Scary Hashgacha! I read your post. . then, later in the AM I am listening to an MP3 of Rav Moshe Weinberger, Bilvavi Volume 1, shiur 8. . .and he tells this exact story!

I had never heard it before until today!

ezriel said...

Great story and eye-opening....

DixieYid said...

Anon 9:34,

Thank you very much for the clarification. I changed the post.

Anon 11:23,

That's amazing! Sometimes these things happen. When something opens up for you, it does it in spurts of several things at once. Just this Shabbos, my friend asked me what "Alufo Shel Olam" meant, that he saw in Nesivos Shalom in Parshas Vayikra. I told him (just before davening Shabbos morning) and right after that during the Rav's drasha, the Rav used the same phrase in the speech, which my friend appreciated. :-)

Ezriel,

Thank you!

-Dixie Yid

David said...

R'Moshe Weinberger also discussed this idea several weeks ago in his Hashkafa shiur.

Gandalin said...

You guys should be zoiche for the echte Gan Eden, but at this point, Olam Hadimyon sounds pretty good to me for maybe a thousand years or so, then let me open my eyes.

Neil Harris said...

Great post. I've actually started reading Sippuri Chassidim to my son Shabbos nights before bed and after a brownie and Meoros HaShabbos.

DixieYid said...

David,

So you're the third person here who's heard this ma'aseh from Rav Moshe Weinberger, and it sounds like they were all in different contexts. Spiffy.

Gandalin,

Very funny comment. :-) Sad, but very funny.

Neil,

Great sefer. I really enjoy it. I heard about it from my rebbe. Sounds like an awesome and beautiful way to spend your leil Shabbos.

-Dixie Yid

Gandalin said...

Dixie,

Thanks for noticing my comment. I have a question about the story.
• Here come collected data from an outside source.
Lemma ico_file_directory_sample :
  (Forall (fun s => 0 < s) [64; 16; 32; 16; 128]
   ∧ @ico_file sample_externals [64; 16; 32; 16; 128] = Ok sample_ico_blob)
  ∧ StronglySorted Z.lt (kept_sizes [64; 16; 32; 16; 128])
  ∧ (∀ s, s ∈ kept_sizes [64; 16; 32; 16; 128]
          ↔ s ∈ [64; 16; 32; 16; 128] ∧ s ≤ 64 ∧ s ≤ 256)
  ∧ ∃ payloads,
      Forall2 (fun s p => @png_file sample_externals s = Ok p)
              (kept_sizes [64; 16; 32; 16; 128]) payloads
      ∧ Ico.count sample_ico_blob = Z.of_nat (length (kept_sizes [64; 16; 32; 16; 128]))
      ∧ Ico.directory sample_ico_blob
        = directory_of (zip (kept_sizes [64; 16; 32; 16; 128]) payloads)
                       (6 + 16 * Z.of_nat (length (kept_sizes [64; 16; 32; 16; 128])))
      ∧ Forall2 (fun e p => Bytes.slice (Z.to_nat e.2) (Z.to_nat (e.2 + e.1.2))
                                        sample_ico_blob = p)
                (Ico.directory sample_ico_blob) payloads.
Proof.
  assert (Hpos : Forall (fun s => 0 < s) [64; 16; 32; 16; 128]) by (repeat constructor).
  assert (Hrun : @ico_file sample_externals [64; 16; 32; 16; 128] = Ok sample_ico_blob)
    by (vm_compute; reflexivity).
  split; [exact (conj Hpos Hrun)|].
  exact (@ico_file_directory sample_externals 64 [16; 32; 16; 128] sample_ico_blob Hpos Hrun).
Defined.

(** ** Further facts on the Apple container and the gradient *)

Lemma elements_layout_app (e1 e2 : list (list byte * list byte)) :
  Icns.elements_layout (e1 ++ e2) = Icns.elements_layout e1 ++ Icns.elements_layout e2.
Proof. unfold Icns.elements_layout. by rewrite map_app, concat_app. Qed.

(** X15: packing two tables one after the other gives the elements of the
    first followed by the elements of the second, byte for byte, under a
    header whose length field is the sum of the two lengths less the 8
    bytes of one header; an element's bytes do not depend on where its row
    stands. *)
Theorem icns_file_app `{Externals} (rows1 rows2 : list (Z * string)) (blob1 blob2 : list byte) :
  icns_file rows1 = Ok blob1 → icns_file rows2 = Ok blob2 →
  Bytes.len blob1 + Bytes.len blob2 - 8 < 2 ^ 32 →
  icns_file (rows1 ++ rows2)
  = Ok (Bytes.lit "icns" ++ Icns.be32 (Bytes.len blob1 + Bytes.len blob2 - 8)
        ++ drop 8 blob1 ++ drop 8 blob2).
Proof.
  intros Hrun1 Hrun2 Hlen.
  apply icns_file_Ok in Hrun1 as (e1 & Hall1 & Hlens1 & Htot1 & ->).
  apply icns_file_Ok in Hrun2 as (e2 & Hall2 & Hlens2 & Htot2 & ->).
  rewrite !len_blob_layout in Hlen. rewrite !len_blob_layout.
  change (drop 8 (Icns.blob_layout e1)) with (Icns.elements_layout e1).
  change (drop 8 (Icns.blob_layout e2)) with (Icns.elements_layout e2).
  apply icns_file_Ok. exists (e1 ++ e2).
  split; [by apply Forall2_app|]. split; [by apply Forall_app|].
  rewrite elements_layout_app, len_app. split; [lia|].
  unfold Icns.blob_layout. cbv zeta. rewrite elements_layout_app, len_app.
  do 2 f_equal. f_equal. lia.
Qed.

Lemma icns_file_app_sample :
  (@icns_file sample_externals [(16, "ic04")] = Ok sample_icns_single
   ∧ @icns_file sample_externals icns_sizes = Ok sample_icns_blob
   ∧ Bytes.len sample_icns_single + Bytes.len sample_icns_blob - 8 < 2 ^ 32)
  ∧ @icns_file sample_externals ([(16, "ic04")] ++ icns_sizes)
    = Ok (Bytes.lit "icns"
          ++ Icns.be32 (Bytes.len sample_icns_single + Bytes.len sample_icns_blob - 8)
          ++ drop 8 sample_icns_single ++ drop 8 sample_icns_blob).
Proof.
  assert (H1 : @icns_file sample_externals [(16, "ic04")] = Ok sample_icns_single)
    by (vm_compute; reflexivity).
  assert (H2 : @icns_file sample_externals icns_sizes = Ok sample_icns_blob)
    by (vm_compute; reflexivity).
  assert (H3 : Bytes.len sample_icns_single + Bytes.len sample_icns_blob - 8 < 2 ^ 32)
    by (vm_compute; reflexivity).
  split; [exact (conj H1 (conj H2 H3))|].
  exact (@icns_file_app sample_externals _ _ _ _ H1 H2 H3).
Defined.

(** X16: the alpha of turn i is the exact value of 255 * (10 - i) / 10
    rounded down, except at turn 8, where the binary64 arithmetic of
    [255 * (1 - i/10)] falls just below 51 and the alpha is 50. *)
Theorem gradient_alpha_rounding (i : Z) :
  0 ≤ i < GRADIENT_ITERATIONS →
  gradient_alpha i = 255 * (GRADIENT_ITERATIONS - i) / GRADIENT_ITERATIONS
                     - (if i =? 8 then 1 else 0).
Proof.
  unfold GRADIENT_ITERATIONS. intros Hi.
  assert (Hcases : i = 0 ∨ i = 1 ∨ i = 2 ∨ i = 3 ∨ i = 4 ∨ i = 5 ∨ i = 6 ∨ i = 7 ∨ i = 8 ∨ i = 9)
    by lia.
  repeat destruct Hcases as [Hcases|Hcases]; subst i; vm_compute; reflexivity.
Qed.

Lemma gradient_alpha_rounding_at_8 :
  0 ≤ 8 < GRADIENT_ITERATIONS
  ∧ gradient_alpha 8 = 255 * (GRADIENT_ITERATIONS - 8) / GRADIENT_ITERATIONS
                       - (if 8 =? 8 then 1 else 0).
Proof. split; [done|]. apply (gradient_alpha_rounding 8). done. Defined.
(** * BPNN: a back-propagation neural network over binary32 vectors

  Shallow embedding of [build/BPNN/BPNN.h].

  - [F32]   : the C++ [float] type as IEEE-754 binary32, every operation
              rounded to nearest-even (the executable specification of
              the Standard Library, precision 24, exponent bound 128).
  - [Cpp]   : the fragment of C++ the header uses: [std::vector] with
              unchecked [operator[]], [resize], the integer remainder and
              the process-wide [rand()] sequence, as a state monad whose
              outcomes are normal return, a thrown exception, or undefined
              behaviour.
  - [Init]  : the function [init], statement by statement, with the
              pseudo-random sequence as a function of the draw index.
  - [Propagation] : [forwardPropagation] and [backPropagation], which
              the header declares without a body, after the
              specification.

  Assumptions. Every [float] operation is rounded to binary32
  ([FLT_EVAL_METHOD] 0). An [int] is an integer of [Z]: the code only
  steps counters up to a container size and takes a remainder by
  [finesse], and neither leaves the range of [int]. The six containers
  handed to [init] are distinct objects, and allocation succeeds. *)

From Stdlib Require Import ZArith Lia.
From Stdlib Require Import Floats.SpecFloat.
From stdpp Require Import base list strings.

Local Open Scope Z_scope.

(** ** binary32 *)
Module F32.

Definition prec : Z := 24.
Definition emax : Z := 128.

Definition float32 : Type := spec_float.

Definition mul : float32 -> float32 -> float32 := SFmul prec emax.
Definition div : float32 -> float32 -> float32 := SFdiv prec emax.
Definition add : float32 -> float32 -> float32 := SFadd prec emax.
Definition sub : float32 -> float32 -> float32 := SFsub prec emax.

(** [(float) n] for an [int] n: the nearest binary32, ties to even. *)
Definition of_int (n : Z) : float32 := binary_normalize prec emax n 0 false.

(** A value-initialised [float] is [+0.0f]. *)
Definition zero : float32 := S754_zero false.
Definition one : float32 := S754_finite false 8388608 (-23).

Definition ltb : float32 -> float32 -> bool := SFltb.
Definition leb : float32 -> float32 -> bool := SFleb.
Definition eqb : float32 -> float32 -> bool := SFeqb.


(** Neither negative nor NaN: [+0], [-0], a positive finite number or
    [+infinity]. *)
Definition nonneg (x : float32) : bool := leb zero x.

Definition is_finite (x : float32) : bool :=
  match x with
  | S754_zero _ | S754_finite _ _ _ => true
  | _ => false
  end.

(** Strictly positive and finite. *)
Definition pos_finite (x : float32) : bool :=
  match x with
  | S754_finite false _ _ => true
  | _ => false
  end.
It is noted that "indeed, they did get there in plenty of time before Shabbos" so it seems to me that the driver knew very well the road and how long it would take, therefore, why did he have to drive so hard that he broke his wagon and killed both his horses and himself?

DixieYid said...

Gandalin,

I understood the story that it was *because* he worked so hard and pushed himself and his horses so hard that they made it there so early.